In western science, yin would equate to our parasympathetic nervous system (PNS). Yang sounds a bit like our sympathetic nervous system (SNS). We need both.

Simply put, our nervous system is the body’s operational headquarters sending messages back and forth between brain and body. What we think, how we move, and how we respond to stimuli are controlled by our nervous system. Our autonomic nervous system (ANS) is divided into parasympathetic and sympathetic. Our heartbeat, breathing, digestion happen because of the ANS. We don’t have to think our way through these automatic bodily functions.

And yet we can influence how our nervous system responds to external threats and internal messages. Remember the sympathetic side, just like yang, motivates us to go, react, interpret, accomplish, protect. Our parasympathetic side, just like yin, encourages us to step back, observe, soften our response, rest.

And let’s face it. Our Western culture, polarized and contentious, has keyed up our sympathetic nervous system. Our “on switch” seems stuck.


Yoga therapist and author Jill Miller recommends “turning ON your OFF switch” by stimulating your relaxation response. She calls her framework, the 5 Ps of the parasympathetic nervous system (PNS). And her target is to stimulate the PNS by toning its longest cranial nerve, the vagus nerve. Scientific researchers are doing extraordinary work exploring how this nerve influences our gut, our mental health, our physical wellbeing. This inquiry is somewhat inconclusive but promising.

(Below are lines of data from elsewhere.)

(** X4: the sections [Answer] and [Hidden Test Cases (Logic-validated)]
    are read but never emitted: the question built from a span, and so
    its generated code, stays the same whatever stands under one of these
    two labels. *)
Theorem X4_answer_text_not_emitted (pre c1 c2 rest : list (list N))
    (hl q_id : list N) (e : list N * string) :
  find_header Parser2.is_header (strip hl) = Some e ->
  snd e = "answer"%string \/ snd e = "hiddenTests"%string ->
  Forall (fun l => find_header Parser2.is_header (strip l) = None) c1 ->
  Forall (fun l => find_header Parser2.is_header (strip l) = None) c2 ->
  make_question q_id (Parser2.extract_fields (pre ++ hl :: c1 ++ rest))
  = make_question q_id (Parser2.extract_fields (pre ++ hl :: c2 ++ rest))
  /\ swift_question
       (make_question q_id (Parser2.extract_fields (pre ++ hl :: c1 ++ rest)))
     = swift_question
         (make_question q_id (Parser2.extract_fields (pre ++ hl :: c2 ++ rest))).
Proof.
  intros Hhl Hrole H1 H2.
  assert (L : forall r, r <> snd e ->
            Parser2.extract_fields (pre ++ hl :: c1 ++ rest) !! r
            = Parser2.extract_fields (pre ++ hl :: c2 ++ rest) !! r).
  { intros r Hr.
    exact (scan_fields_section_local Parser2.is_header rstrip pre hl c1 c2 rest
             e r Hhl H1 H2 Hr). }
  assert (E : make_question q_id (Parser2.extract_fields (pre ++ hl :: c1 ++ rest))
            = make_question q_id (Parser2.extract_fields (pre ++ hl :: c2 ++ rest))).
  { unfold make_question, get_or_empty.
    rewrite !L by (destruct Hrole as [-> | ->]; discriminate). reflexivity. }
  split; [exact E|]. rewrite E. reflexivity.
Qed.

Lemma X4_answer_text_not_emitted_witness :
  make_question (lit "Q1")
    (Parser2.extract_fields
       [lit "Riddle" ++ [LF]; lit "r" ++ [LF]; lit "Answer" ++ [LF];
        lit "forty-two" ++ [LF]])
  = make_question (lit "Q1")
      (Parser2.extract_fields
         [lit "Riddle" ++ [LF]; lit "r" ++ [LF]; lit "Answer" ++ [LF]]).
Proof.
  apply (X4_answer_text_not_emitted
           [lit "Riddle" ++ [LF]; lit "r" ++ [LF]] [lit "forty-two" ++ [LF]] [] []
           (lit "Answer" ++ [LF]) (lit "Q1") (lit "Answer", "answer"%string)).
  - vm_compute. reflexivity.
  - left. reflexivity.
  - repeat constructor.
  - constructor.
Defined.

(** X5: what stands in a span before its first label line is ignored:
    the mapping is that of the lines from the first label line on, and a
    span without any label line gives the empty mapping. *)
Theorem X5_text_before_first_label_ignored (pre rest : list (list N)) :
  Forall (fun l => find_header Parser2.is_header (strip l) = None) pre ->
  Parser2.extract_fields (pre ++ rest) = Parser2.extract_fields rest
  /\ Parser2.extract_fields pre = ∅.
Proof.
  intros H. split.
  - apply scan_fields_prelude. exact H.
  - rewrite <- (app_nil_r pre). unfold Parser2.extract_fields.
    rewrite (scan_fields_prelude Parser2.is_header rstrip pre [] H). reflexivity.
Qed.

Lemma X5_text_before_first_label_ignored_witness :
  Parser2.extract_fields
    [lit "a note" ++ [LF]; lit "Riddle" ++ [LF]; lit "r" ++ [LF]]
  = Parser2.extract_fields [lit "Riddle" ++ [LF]; lit "r" ++ [LF]].
Proof.
  apply (X5_text_before_first_label_ignored [lit "a note" ++ [LF]]
           [lit "Riddle" ++ [LF]; lit "r" ++ [LF]]).
  repeat constructor.
Defined.

(** ** The segmentation of [generate_puzzles.py] *)

Lemma contains_app a p b : contains (a ++ p ++ b) p = true.
Proof.
  induction a as [|x a IH].
  - cbn [app]. apply startswith_contains, startswith_app.
  - cbn [app contains]. rewrite IH. apply orb_true_r.
Qed.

And the practical implications of fostering relaxation are self-evident – better sleep, mood, calm and energy. Let’s commit to practicing Jill Miller’s “5 Ps of the parasympathetic nervous system”.

  • Perspective – “I am listening.” Approach time set aside for self-care with the mindset to pay full attention to what your mind, body, breath are saying. Are you feeling agitated? Is your body tired? Is your breathing shallow? Bringing your friendly awareness to your current experience leads to a more relaxed, nonjudgmental frame of mind.

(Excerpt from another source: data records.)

(* ===== verification/_CoqProject ===== *)
-Q . S2P
Prelude.v
Bytes.v
ReaderAt.v
Chunks.v
BlockMap.v
Vdi.v
Parallels.v
L2Cache.v
QedDisk.v
QcowDisk.v
Vmdk.v
Xpress.v
Bitmap.v
SuperLp.v
Text.v
LvmScan.v
Lvm.v
GoTime.v
FatBoot.v
FatTable.v
Storage.v
FatChain.v
FatData.v
FatDirent.v
FatDir.v
FatFs.v
FatFile.v
FatVolume.v
FatFormat.v
Fat32Fs.v
Fat32Format.v
PartIO.v
Mbr.v
Crc32.v
Utf16.v
Guid.v
Gpt.v
GptFormat.v
GptDisk.v
GptWrite.v
GptTable.v
Disk.v
NtfsRuns.v
Ntfs.v
NtfsFile.v
NtfsAlloc.v
NtfsAttr.v
NtfsIndex.v
NtfsBlock.v
NtfsDir.v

  • Place – “I feel peaceful.” Find a spot where you can cultivate quiet and calm. It can be anywhere – home, outdoors, the gym, work – as long as you feel safe and comfortable.

  • Position – Lying down is the quickest way to relax. No surprise. You are no longer holding yourself up and negotiating your body’s relationship to the downward pull of gravity. Your postural muscles, heart and lungs reduce their sympathetic tone. Lifting your pelvis higher than your heart (placing a block under your sacrum in supported bridge or a blanket under hips with legs up the wall) boosts this effect.

  • Pacing – Observing the natural cadence of your breath and altering its tempo changes the body’s physiology. Extending the exhalation longer than the inhalation fosters the relaxation response.

  • Palpation – Touch or self-massage, using hands or therapy tools, hydrates the tissues and improves circulation. Myofascial release changes the resting tone of your muscles and surrounding fascia. This decreases sympathetic activation.

“Turn ON your OFF switch.” Practice mindful movement, breathing, and meditation inviting ease and respite from our sympathetic-driven life.